Any land use scam not challenged in Lane County is therefore legal. The LMD is careful not to notify neighboring land owners as to what is going down. Should someone find out and wish to challenge it, then everything is "preliminary," and can't be challenged. Of course, the next step after preliminary is "final," and that can't be challenged either. If you have lots of time and money and manage to challenge the process at the county hearing level, the LMD, developers & majority of our Board of CCs will circle the wagons and fight you, hoping to wear you out and run you out of money.

One highly questionable (no land use maneuver is ever illegal in Lane County) gambit already played by the Dogpatch developers and LMD, was to use the Siuslaw Road easement to divide the property into two lots. One of our current three "referees" on Oregon's Land Use Board of Appeals was party to shutting down this nonsense in Lincoln County ten years ago. No wonder the LMD refuses to notify adjacent land owners of this sort of creativity. When the Dogpatch story gets to LUBA, the developers and LMD will insist that it is too late to challenge this move.

More incredible than this, Lane County's own hearings official, Gary Darnielle, denied the Fire Road rezone of 2000 attempt in part by invalidating the old road easement ploy, dividing one "legal" lot into two. He used the Lincoln County enforcement order from LCDC as the basis of his opinion.

When our LMD challenged its own HO's decision, Mr. Darnielle obligingly "got his mind right" and reversed himself in favor of the LMD and developer. BUT, he never explained how his ruling on the road dividing one lot into two was suddenly no longer valid. I will be happy to supply a copy of his original Fire Road decision should anybody care to see it.

If the LMD/developer complex wins, it makes millions of dollars. If you should somehow win challenging the highly questionable/creative land use game, you are out thousands of dollars in fees and lawyer bills. You have to pay thousands of dollars to Lane County in fees for the privilege to challenge land use decisions/actions/attempts that have no legal basis for seeing the light of day. Anything that isn't challenged is therefore legal.

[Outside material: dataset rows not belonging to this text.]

(** One division: the number is divided, the top coefficient dropped when it is zero. *)
Lemma divide_step coeffs cur :
  isDigits B coeffs -> (0 < cur <= length coeffs)%nat ->
  exists q rem, inplaceBigintDivRem (take cur coeffs) kB5810 = (q, rem) /\
  let V := valLE B (take cur coeffs) in
  let coeffs' := q ++ drop cur coeffs in
  let cur' := if default 0 (coeffs' !! pred cur) =? 0 then pred cur else cur in
  isDigits B coeffs' /\ length coeffs' = length coeffs /\ 0 <= rem < kB5810 /\
  valLE B (take cur' coeffs') = V / kB5810 /\ V = V / kB5810 * kB5810 + rem /\
  (cur' <= cur)%nat /\ (V / kB5810 < B ^ Z.of_nat (pred cur) -> cur' = pred cur).
Proof.
  intros Hc Hcur. assert (Hnum : isDigits B (take cur coeffs)) by by apply Forall_take.
  pose proof kB5810_bounds as Hk. pose proof (inplaceBigintDivRem_spec _ kB5810 ltac:(lia) Hnum) as Hs.
  destruct (inplaceBigintDivRem _ _) as [q rem]. destruct Hs as (H1 & H2 & H3 & H4).
  exists q, rem. split; [done|]. cbv zeta. rewrite length_take in H1.
  assert (Hlq : length q = cur) by lia. clear H1.
  rewrite lookup_app_l by lia.
  assert (EV : valLE B (take cur coeffs) / kB5810 = valLE B q).
  { rewrite H4, Z.div_add_l, Z.div_small by lia. lia. }
  destruct (exists_last (l := q)) as (low & top & Eq); [intros ->; cbn in Hlq; lia|]. subst q.
  rewrite length_app in Hlq. cbn [length] in Hlq.
  assert (Htop : (low ++ [top]) !! pred cur = Some top) by (apply list_lookup_middle; lia).
  rewrite Htop. change (default 0 (Some top)) with top. rewrite EV. apply Forall_app in H2 as [Hlow Htop'].
  pose proof (valLE_range B low B_pos Hlow) as Rlow.
  assert (Hv : valLE B (low ++ [top]) = valLE B low + B ^ Z.of_nat (pred cur) * top).
  { rewrite valLE_app. cbn [valLE]. replace (length low) with (pred cur) by lia. lia. }
  split; [apply Forall_app; split; [by apply Forall_app|by apply Forall_drop]|].
  split; [rewrite !length_app, length_drop; cbn; lia|]. split; [done|].
  split; [|split; [lia|split; [bcase; lia|]]].
  - destruct (Z.eqb_spec top 0) as [->|]; rewrite <-app_assoc.
    + rewrite take_app_le by lia. rewrite take_ge by lia. lia.
    + rewrite app_assoc, take_app_length' by (rewrite length_app; cbn; lia). done.
  - apply Forall_cons in Htop' as [Htop' _]. destruct (Z.eqb_spec top 0); [done|]. nia.
Qed.

(** What is left of the number, and its coefficients, with [room] divisions to go. *)
Definition leftValue (room : nat) : Z := if (room =? 0)%nat then 1 else 2 ^ (58 * Z.of_nat room - 44).
Definition leftCoeffs (room : nat) : nat := if (room <? 4)%nat then room else pred room.

Lemma leftValue_step room V :
  0 <= V < leftValue (S room) -> V / kB5810 < leftValue room.
Proof.
  intros HV. pose proof kB5810_bounds. apply Z.div_lt_upper_bound; [lia|].
  unfold leftValue in *. cbn [Nat.eqb] in HV. rewrite Nat2Z.inj_succ in HV.
  destruct room as [|room]; cbn [Nat.eqb].
  - change (2 ^ (58 * Z.succ (Z.of_nat 0) - 44)) with (2 ^ 14) in HV. lia.
  - replace (58 * Z.succ (Z.of_nat (S room)) - 44) with (58 + (58 * Z.of_nat (S room) - 44)) in HV by lia.
    rewrite Z.pow_add_r in HV by lia.
    assert (0 < 2 ^ (58 * Z.of_nat (S room) - 44)) by (apply Z.pow_pos_nonneg; lia). nia.
Qed.

Lemma leftCoeffs_step room :
  (room < 6)%nat ->
  leftCoeffs (S room) = leftCoeffs room \/
  (leftCoeffs (S room) = S (leftCoeffs room) /\ leftValue room <= B ^ Z.of_nat (leftCoeffs room)).
Proof.
  intros Hr. do 6 (destruct room as [|room]; [first [left; reflexivity|right; split; [reflexivity|]; vm_compute; congruence]|]).
  lia.
Qed.

Lemma divLoop_spec room : forall coeffs cur,
  (room <= 6)%nat -> isDigits B coeffs -> (cur <= length coeffs)%nat ->
  valLE B (take cur coeffs) < leftValue room -> (cur <= leftCoeffs room)%nat ->
  exists rems, divLoop room coeffs cur = Some rems /\ isDigits kB5810 rems /\ (length rems <= room)%nat /\
  valLE kB5810 rems = valLE B (take cur coeffs).
Proof.
  induction room as [|room IH]; intros coeffs cur Hroom Hc Hcur HV Hn.
  { assert (cur = O) as -> by (cbn in Hn; lia). exists []. repeat split; [constructor|cbn; lia]. }
  destruct cur as [|cur]; [exists []; repeat split; [constructor|cbn; lia]|].
  destruct (divide_step coeffs (S cur) Hc ltac:(lia)) as (q & rem & E & H1 & H2 & H3 & H4 & H5 & H6 & H7).
  assert (HV0 : 0 <= valLE B (take (S cur) coeffs)) by (apply valLE_range; [done|by apply Forall_take]).
  cbn [divLoop]. rewrite E. cbv zeta. change (pred (S cur)) with cur in *.
  set (V := valLE B (take (S cur) coeffs)) in *. set (coeffs' := q ++ drop (S cur) coeffs) in *.
  set (cur' := if _ : bool then cur else S cur) in *.
  pose proof (leftValue_step room V ltac:(lia)) as Hl.
  destruct (IH coeffs' cur') as (rems & Er & R1 & R2 & R3); [lia|done|lia|lia| |].
  - destruct (leftCoeffs_step room ltac:(lia)) as [?|[Ec Hb]]; [lia|].
    destruct (Nat.eq_dec (S cur) (leftCoeffs (S room))); [|lia].
    rewrite H7; [lia|]. replace cur with (leftCoeffs room) by lia. lia.
  - rewrite Er. exists (rem :: rems). split; [done|]. split; [by constructor|].
    cbn [length valLE]. split; [lia|]. rewrite R3. lia.
Qed.

Lemma b5810ToB58Be_spec c :
  0 <= c < kB5810 ->
  length (b5810ToB58Be c) = 10%nat /\ isDigits 58 (b5810ToB58Be c) /\ valBE 58 (b5810ToB58Be c) = c.
Proof. intros Hc. apply b58Digits_spec. by rewrite kB5810_power in Hc. Qed.

(** The digits in base 58 of coefficients in base 58^10. *)
Definition blockDigits (coeffs : list Z) : list Z := concat (map b5810ToB58Be coeffs).

Lemma blockDigits_spec coeffs :
  isDigits kB5810 coeffs ->
  length (blockDigits coeffs) = (10 * length coeffs)%nat /\ isDigits 58 (blockDigits coeffs) /\
  valBE 58 (blockDigits coeffs) = valBE kB5810 coeffs.
Proof.
  unfold blockDigits. induction 1 as [|c coeffs Hc Hcs IH]; [repeat split; constructor|].
  destruct IH as (H1 & H2 & H3). destruct (b5810ToB58Be_spec c Hc) as (B1 & B2 & B3).
  cbn [map concat]. rewrite length_app, valBE_app, valBE_cons, B1, B3, H1, H3. split; [cbn; lia|].
  split; [by apply Forall_app|]. f_equal. rewrite kB5810_power, <-Z.pow_mul_r by lia. do 2 f_equal. lia.
Qed.
(** The conversion of the parsed coefficients. *)
Lemma convert_spec cs n V :
  length cs = 6%nat -> (n <= 6)%nat -> (n = O -> head cs = Some 0) -> isDigits kB5810 (take n cs) ->
  valBE kB5810 (take n cs) = V -> V < 58 ^ 52 ->
  exists result cur,
    foldl mulAddStep (Ok (default 0 (head cs) :: replicate 4 0, 1%nat)) (drop 1 (take n cs)) = Ok (result, cur) /\
    holds264 result cur V.
Proof.
  intros Hl Hn H0 Hd HV Hlt. destruct cs as [|c cs]; [done|]. cbn [head]. change (default 0 (Some c)) with c.
  assert (Hinit : 0 <= c < kB5810 -> holds264 (c :: replicate 4 0) 1 c).
  { intros Hc. pose proof kB5810_bounds as Hk. split; [done|]. split.
    { constructor; [lia|]. apply Forall_replicate. pose proof B_pos. lia. }
    split; [lia|]. split; [done|]. split; [change (c + B * 0 = c); ring|lia]. }
  destruct n as [|n].
  { injection (H0 eq_refl) as ->. exists (0 :: replicate 4 0), 1%nat. split; [done|]. rewrite <-HV. by apply Hinit. }
  cbn [take drop] in *. rewrite drop_0. apply Forall_cons in Hd as [Hc Hd]. rewrite valBE_cons in HV.
  set (k := take n cs) in *. assert (Hk : (length k <= 5)%nat) by (unfold k; rewrite length_take; lia).
  destruct (mulAddStep_fold k _ _ c (Hinit Hc) Hd) as (r & m & E & Hr); [|exists r, m; by rewrite <-HV].
  pose proof (valBE_range kB5810 k ltac:(done) Hd) as R. clearbody k.
  assert (Hpow : 0 < kB5810 ^ Z.of_nat (length k)) by (apply Z.pow_pos_nonneg; [done|lia]).
  destruct (Nat.eq_dec (length k) 5) as [E5|H5].
  - rewrite E5 in *. change (kB5810 ^ Z.of_nat 5) with (58 ^ 50) in *.
    assert (c < 58 ^ 2) by (change (58 ^ 52) with (58 ^ 2 * 58 ^ 50) in Hlt; nia).
    transitivity (58 ^ 2 * 58 ^ 50); [nia|]. vm_compute. congruence.
  - assert (kB5810 ^ Z.of_nat (length k) <= kB5810 ^ 4) by (apply Z.pow_le_mono_r; [done|lia]).
    assert (kB5810 ^ 4 <= B ^ 4) by (vm_compute; congruence). pose proof kB5810_bounds. nia.
Qed.

Lemma fast_decode_rel s outSize :
  isBytes s -> (length s <= 52)%nat -> (52 <= outSize)%nat ->
  if decide (valid58 s) then exists m, b58ToB256Be s outSize = Ok m /\ b58rel m s
  else b58ToB256Be s outSize = Err InvalidEncodingChar.
Proof.
  intros Hs Hlen Hout. unfold b58ToB256Be. destruct (Nat.ltb_spec 52 (length s)); [lia|].
  destruct (Nat.ltb_spec outSize 8); [lia|]. pose proof (parseCoeffs_spec s Hs Hlen) as Hp. cbv zeta in *.
  destruct (decide (valid58 s)) as [Hv|Hv]; [|by rewrite Hp].
  destruct Hp as (cs & -> & P1 & P2 & P3 & P4 & P5). pose proof (textValue_range s Hv) as RV.
  assert (58 ^ Z.of_nat (length s) <= 58 ^ 52) by (apply Z.pow_le_mono_r; lia).
  destruct (convert_spec cs _ (textValue s) P1 P2 P3 P4 P5 ltac:(lia)) as (result & cur & -> & Hr).
  rewrite inputZeros_valid by done. pose proof (written_bytes _ _ _ Hr) as Ew.
  destruct Hr as (R1 & R2 & R3 & R4 & R5 & R6). set (top := stripZeros (beBytes 8 _)) in *.
  set (low := rev (take (pred cur) result)) in *. set (full := concat (map (beBytes 8) (rev (take cur result)))) in *.
  assert (Hdt : isDigits B (take cur result)) by by apply Forall_take.
  assert (Hdl : isDigits B low) by by apply isDigits_rev, Forall_take.
  destruct (wordBytes_value _ (isDigits_rev _ _ Hdt)) as [Vf _]. fold full in Vf. rewrite <-valLE_rev, R5 in Vf.
  destruct (wordBytes_value low Hdl) as [_ Ll]. unfold low in Ll at 2. rewrite length_rev, length_take, Nat.min_l in Ll by lia.
  destruct (stripZeros_spec full) as [_ Cf]. destruct (stripZeros_spec (map reverse s)) as [Es _].
  pose proof (isDigits_strip 256 full (wordBytes_digits _)) as Df.
  pose proof (isDigits_strip 58 _ (valid58_digits s Hv)) as Ds.
  assert (Hsh : (length (stripZeros full) <= length (stripZeros (map reverse s)))%nat).
  { apply (canonical_shorter 58 256); [lia|done|done|done|]. by rewrite !valBE_strip, Vf. }
  apply (f_equal length) in Es. rewrite length_map, length_app, length_replicate in Es.
  assert (Hlt : (length top + 8 * pred cur = length (stripZeros full))%nat) by (rewrite <-Ew, length_app, Ll; lia).
  destruct (Nat.ltb_spec outSize (countZeros (map reverse s) + length top)); [lia|].
  destruct (Nat.ltb_spec outSize (countZeros (map reverse s) + length top + 8 * pred cur)); [lia|].
  eexists. split; [done|]. rewrite Ew. apply b58rel_digits; [|done|by rewrite countZeros_replicate|].
  - apply Forall_app. split; [apply Forall_replicate; lia|done].
  - by rewrite valBE_app, valBE_replicate_zero, (valBE_strip 256), Vf.
Qed.
(* ===== verification/SerializerFacts.v ===== *)
(** * Serialization: lemmas

    The bytes each writer appends, the readers as functions of the bytes ahead, and the
    headers of variable-size fields. *)
From S2P Require Import Prelude Digits Serializer.

(** ** Bytes *)

Lemma u8_land x : u8 (Z.land x 255) = x mod 256.
Proof. unfold u8. change 255 with (Z.ones 8). rewrite Z.land_ones by lia. change (2 ^ 8) with 256. apply Z.mod_mod. lia. Qed.

Lemma u8_id x : 0 <= x < 256 -> u8 x = x.
Proof. intros. unfold u8. by rewrite Z.mod_small. Qed.

Lemma add16_bytes i s : add16 i s = (size s, s ++ beBytes 2 i).
Proof. unfold add16. cbn [beBytes app]. rewrite u8_land. change (8 * Z.of_nat 0) with 0. by rewrite Z.shiftr_0_r. Qed.

Lemma add32_bytes i s : add32 i s = (size s, s ++ beBytes 4 i).
Proof. unfold add32. cbn [beBytes app]. rewrite !u8_land. change (8 * Z.of_nat 0) with 0. by rewrite Z.shiftr_0_r. Qed.

Lemma add64_bytes i s : add64 i s = (size s, s ++ beBytes 8 i).
Proof. unfold add64. cbn [beBytes app]. rewrite !u8_land. change (8 * Z.of_nat 0) with 0. by rewrite Z.shiftr_0_r. Qed.

(** Remove the wrap-around of sums that do not wrap, innermost first. *)
Ltac unwrap64 :=
  repeat match goal with
  | |- context [u64 ?x] => lazymatch x with context [u64 _] => fail | _ => rewrite (u64_id x) by lia end
  end.

Lemma get16_value t : isDigits 256 t -> length t = 2%nat -> u16 (Z.shiftl (at_ t 0) 8 +64 at_ t 1) = beValue t.
Proof.
  intros Ht Hl. destruct t as [|a [|b [|]]]; try discriminate Hl.
  apply Forall_cons in Ht as [Ha Ht]. apply Forall_cons in Ht as [Hb _]. unfold at_. cbn [lookup list_lookup].
  change (default 0 (Some a)) with a. change (default 0 (Some b)) with b. rewrite Z.shiftl_mul_pow2 by lia.
  change (2 ^ 8) with 256. rewrite u64_id by lia. unfold u16. rewrite Z.mod_small by lia.
  change (beValue [a; b]) with (a * 256 + (b * 1 + 0)). lia.
Qed.

Ltac digits Ht :=
  repeat match type of Ht with
  | isDigits _ (_ :: _) => let H := fresh "Hd" in apply Forall_cons in Ht as [H Ht]
  | Forall _ (_ :: _) => let H := fresh "Hd" in apply Forall_cons in Ht as [H Ht]
  end; cbv beta in *.

Lemma get32_value t :
  isDigits 256 t -> length t = 4%nat ->
  u32 (Z.shiftl (at_ t 0) 24 +64 Z.shiftl (at_ t 1) 16 +64 Z.shiftl (at_ t 2) 8 +64 at_ t 3) = beValue t.
Proof.
  intros Ht Hl. destruct t as [|a [|b [|c [|d [|]]]]]; try discriminate Hl. digits Ht.
  change (u32 (Z.shiftl a 24 +64 Z.shiftl b 16 +64 Z.shiftl c 8 +64 d) =
    a * 2 ^ 24 + (b * 2 ^ 16 + (c * 2 ^ 8 + (d * 1 + 0)))).
  rewrite !Z.shiftl_mul_pow2 by lia. unwrap64. rewrite u32_id by lia. lia.
Qed.

Lemma get64_value t :
  isDigits 256 t -> length t = 8%nat ->
  Z.shiftl (at_ t 0) 56 +64 Z.shiftl (at_ t 1) 48 +64 Z.shiftl (at_ t 2) 40 +64 Z.shiftl (at_ t 3) 32 +64
  Z.shiftl (at_ t 4) 24 +64 Z.shiftl (at_ t 5) 16 +64 Z.shiftl (at_ t 6) 8 +64 at_ t 7 = beValue t.
Proof.
  intros Ht Hl. destruct t as [|a [|b [|c [|d [|e [|f [|g [|h [|]]]]]]]]]; try discriminate Hl. digits Ht.
  change (Z.shiftl a 56 +64 Z.shiftl b 48 +64 Z.shiftl c 40 +64 Z.shiftl d 32 +64 Z.shiftl e 24 +64
    Z.shiftl f 16 +64 Z.shiftl g 8 +64 h =
    a * 2 ^ 56 + (b * 2 ^ 48 + (c * 2 ^ 40 + (d * 2 ^ 32 + (e * 2 ^ 24 + (f * 2 ^ 16 + (g * 2 ^ 8 + (h * 1 + 0)))))))).
  rewrite !Z.shiftl_mul_pow2 by lia. unwrap64. lia.
Qed.

(** Bytes and the number they hold determine each other. *)
Lemma beBytes_beValue t : isDigits 256 t -> beBytes (length t) (beValue t) = t.
Proof.
  intros Ht. apply (valBE_inj 256); [lia|apply beBytes_digits|done|apply length_beBytes|].
  rewrite <-!beValue_valBE, beValue_beBytes. apply Z.mod_small. rewrite beValue_valBE.
  rewrite Z.pow_mul_r by lia. by apply valBE_range.
Qed.

Lemma beBytes_mod n x y : x mod 2 ^ (8 * Z.of_nat n) = y mod 2 ^ (8 * Z.of_nat n) -> beBytes n x = beBytes n y.
Proof.
  intros E. apply (valBE_inj 256); [lia|apply beBytes_digits|apply beBytes_digits|by rewrite !length_beBytes|].
  by rewrite <-!beValue_valBE, !beValue_beBytes.
Qed.

Lemma beValue_range t : isDigits 256 t -> 0 <= beValue t < 2 ^ (8 * Z.of_nat (length t)).
Proof. intros Ht. rewrite beValue_valBE, Z.pow_mul_r by lia. by apply valBE_range. Qed.

Lemma i32_range x : - 2 ^ 31 <= i32 x < 2 ^ 31.
Proof. unfold i32. pose proof (u32_range x). bcase; lia. Qed.
Lemma i64_range x : - 2 ^ 63 <= i64 x < 2 ^ 63.
Proof. unfold i64. pose proof (u64_range x). bcase; lia. Qed.

(** ** The iterator *)

(** The pointer and the counters agree with the buffer, which holds bytes. *)
Definition iterOk (it : SerialIter) : Prop :=
  p_ it = used_ it /\ (p_ it + remain_ it = length (si_data it))%nat /\ isDigits 256 (si_data it).

(** The bytes not yet read. *)
Definition pending (it : SerialIter) : list Z := drop (p_ it) (si_data it).

Lemma iterOk_new data : isDigits 256 data -> iterOk (newIter data).
Proof. intros. unfold iterOk. by split_and!. Qed.

Lemma pending_new data : pending (newIter data) = data.
Proof. done. Qed.

Lemma iterOk_pending it : iterOk it -> length (pending it) = remain_ it /\ isDigits 256 (pending it).
Proof. intros (H1 & H2 & H3). unfold pending. rewrite length_drop. split; [lia|]. by apply Forall_drop. Qed.

Lemma iterOk_advance n it : iterOk it -> (n <= remain_ it)%nat -> iterOk (advance n it).
Proof. intros (H1 & H2 & H3) Hn. unfold iterOk; split_and!; cbn; [lia|lia|done]. Qed.

Lemma pending_advance n it : pending (advance n it) = drop n (pending it).
Proof. unfold pending. cbn. rewrite drop_drop. f_equal. Qed.

Lemma iterOk_reset it : iterOk it -> iterOk (reset it) /\ pending (reset it) = si_data it.
Proof.
  intros (H1 & H2 & H3). split; [unfold iterOk; split_and!; cbn; [lia|lia|done]|].
  unfold pending, reset. cbn. by replace (p_ it - used_ it)%nat with O by lia.
Qed.

Lemma readBytes_ok n it :
  iterOk it ->
  readBytes n it = if (remain_ it <? n)%nat then (RuntimeError, it) else (Ret (take n (pending it)), advance n it).
Proof.
  intros Hit. destruct (iterOk_pending it Hit) as [Hl _]. unfold readBytes. fold (pending it).
  destruct (Nat.ltb_spec (remain_ it) n); [done|]. rewrite length_take, Nat.min_l, Nat.eqb_refl by lia. done.
Qed.

(** A reader consumes exactly [bytes] and returns [a], whatever follows. *)
Definition reads {A} (m : Get A) (bytes : list Z) (a : A) : Prop :=
  forall it rest, iterOk it -> pending it = bytes ++ rest ->
  m it = (Ret a, advance (length bytes) it).

Lemma reads_room it bytes rest : iterOk it -> pending it = bytes ++ rest -> (length bytes <= remain_ it)%nat.
Proof. intros Hit E. destruct (iterOk_pending it Hit) as [Hl _]. rewrite E, length_app in Hl. lia. Qed.

Lemma reads_ret {A} (a : A) : reads (gret a) [] a.
Proof. intros it rest _ _. unfold gret. destruct it. unfold advance. cbn. do 2 f_equal; lia. Qed.

Lemma advance_add n m it : advance m (advance n it) = advance (n + m) it.
Proof. unfold advance. cbn. f_equal; lia. Qed.

Lemma reads_bind {A B} (m : Get A) (k : A -> Get B) b1 b2 a c :
  reads m b1 a -> reads (k a) b2 c -> reads (gbind m k) (b1 ++ b2) c.
Proof.
  intros Hm Hk it rest Hit E. rewrite <-app_assoc in E. unfold gbind. rewrite (Hm it _ Hit E).
  rewrite length_app, <-advance_add. apply (Hk _ rest).
  - apply iterOk_advance; [done|]. by eapply reads_room.
  - by rewrite pending_advance, E, drop_app_length.
Qed.

Lemma reads_readBytes bytes : reads (readBytes (length bytes)) bytes bytes.
Proof.
  intros it rest Hit E. rewrite readBytes_ok by done. pose proof (reads_room _ _ _ Hit E).
  destruct (Nat.ltb_spec (remain_ it) (length bytes)); [lia|]. by rewrite E, take_app_length.
Qed.

Lemma reads_map {A} (f : list Z -> A) n bytes :
  length bytes = n -> reads (gbind (readBytes n) (fun t => gret (f t))) bytes (f bytes).
Proof.
  intros <-. rewrite <-(app_nil_r bytes) at 2. eapply reads_bind; [apply reads_readBytes|apply reads_ret].
Qed.

Lemma reads_get8 b : 0 <= b < 256 -> reads get8 [b] b.
Proof. intros Hb. exact (reads_map (fun t => at_ t 0) 1 [b] eq_refl). Qed.

(** The other direction: what a reader that returns has consumed. *)
Definition exact {A} (m : Get A) (spec : A -> list Z -> Prop) : Prop :=
  forall it a it', iterOk it -> m it = (Ret a, it') ->
  exists bytes rest, pending it = bytes ++ rest /\ it' = advance (length bytes) it /\ isDigits 256 bytes /\ spec a bytes.

Lemma exact_readBytes n : exact (readBytes n) (fun a bytes => a = bytes /\ length bytes = n).
Proof.
  intros it a it' Hit. rewrite readBytes_ok by done. destruct (iterOk_pending it Hit) as [Hl Hd].
  destruct (Nat.ltb_spec (remain_ it) n); [done|]. intros [= <- <-].
  exists (take n (pending it)), (drop n (pending it)). rewrite take_drop, length_take, Nat.min_l by lia.
  split; [done|]. split; [done|]. split; [by apply Forall_take|done].
Qed.

Lemma exact_bind {A B} (m : Get A) (k : A -> Get B) P (Q : A -> B -> list Z -> Prop) :
  exact m P -> (forall a, exact (k a) (Q a)) ->
  exact (gbind m k) (fun c bytes => exists a b1 b2, bytes = b1 ++ b2 /\ P a b1 /\ Q a c b2).
Proof.
  intros Hm Hk it c it'' Hit. unfold gbind. destruct (m it) as [[a| | | | |] it'] eqn:Em; try done.
  intros E. destruct (Hm it a it' Hit Em) as (b1 & r1 & E1 & -> & D1 & P1).
  destruct (Hk a _ c it'' (iterOk_advance _ _ Hit (reads_room _ _ _ Hit E1)) E) as (b2 & r2 & E2 & -> & D2 & Q2).
  rewrite pending_advance, E1, drop_app_length in E2. subst r1.
  exists (b1 ++ b2), r2. rewrite <-app_assoc, length_app, advance_add. split; [done|]. split; [done|].
  split; [by apply Forall_app|]. by exists a, b1, b2.
Qed.

Lemma exact_weaken {A} (m : Get A) (P Q : A -> list Z -> Prop) :
  exact m P -> (forall a bytes, isDigits 256 bytes -> P a bytes -> Q a bytes) -> exact m Q.
Proof.
  intros Hm Hw it a it' Hit E. destruct (Hm it a it' Hit E) as (b & r & E1 & E2 & D & HP).
  exists b, r. split_and!; try done. by apply Hw.
Qed.

Lemma exact_ret {A} (a : A) : exact (gret a) (fun x bytes => x = a /\ bytes = []).
Proof.
  intros it x it' _ [= <- <-]. exists [], (pending it). split; [done|]. split; [|split; [constructor|done]].
  destruct it. unfold advance. cbn. f_equal; lia.
Qed.

Lemma exact_lift {A} (o : Outcome A) : exact (glift o) (fun x bytes => o = Ret x /\ bytes = []).
Proof.
  destruct o as [a| | | | |]; try (intros it x it' _ E; discriminate E).
  eapply exact_weaken; [apply (exact_ret a)|]. by intros x bytes _ [-> ->].
Qed.

Lemma exact_map {A} (f : list Z -> A) n :
  exact (gbind (readBytes n) (fun t => gret (f t))) (fun a bytes => a = f bytes /\ length bytes = n).
Proof.
  eapply exact_weaken; [eapply exact_bind; [apply exact_readBytes|intros; apply exact_ret]|].
  intros a bytes _ (t & b1 & b2 & -> & [-> Hl] & [-> ->]). by rewrite app_nil_r.
Qed.

Lemma exact_get8 : exact get8 (fun b bytes => bytes = [b] /\ 0 <= b < 256).
Proof.
  eapply exact_weaken; [exact (exact_map (fun t => at_ t 0) 1)|]. intros a bytes Hd [-> Hl].
  destruct bytes as [|b [|]]; try done. apply Forall_cons in Hd as [Hb _]. done.
Qed.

People rent some of the more intact cabins in Dogpatch. I don't know if the buildings come close to meeting any sort of code but I doubt it. The next time you are out riding your bicycle or motorcycle, take a spin out to Lorane and go about four miles down the Siuslaw Access Road. Take a look for yourself. What do you think? Should our Lane County employees and elected officials be circumventing state land use law and even county policy in order to allow the owners of the clear cut Dogpatch to make millions ofdollars? Share your opinion with your county commissioner. Here's a link to Norm's earlier battle with Lane County LMD (scroll down to bottom of page).

  • (Show?)

    Norm's fight is not unique.

    One of the things not often noted, and something that distinguishes us from many states, is that Oregon's land use planning laws often favor development -- especially, they favor certainty and limit appeals to certain times and certain reasons.

    However, while the problems with citizen involvement fees are somewhat widespread, they appear to be more pronounced in Lane County, and certainly go against the spirit of the land use laws, especially Statewide Planning Goal 1, Citizen Involvement.

    I wish Norm all the best in protecting Oregon's productive forestland from law-bending developers and governments.

  • Dave (unverified)
    (Show?)

    Liked how you spelled out just exactly what tactics are being used to sneak around development laws. 1. Don't notify anyone that a variance is being issued. Subdividing lots in half with imaginary roads and moving lots to new locations definitely requires a variance to the law. Claiming a mostly-abandoned timber camp as a houseing development on forest land puts all that to shame, though. 2. Deny that a variance is being issued until after it is. 3. Make it expensive to get a hearing at the local level. Make it more expensive by fighting the case up the state legal system.

    Thanks for what you've done! If you keep getting the word out, these tactics will stop working!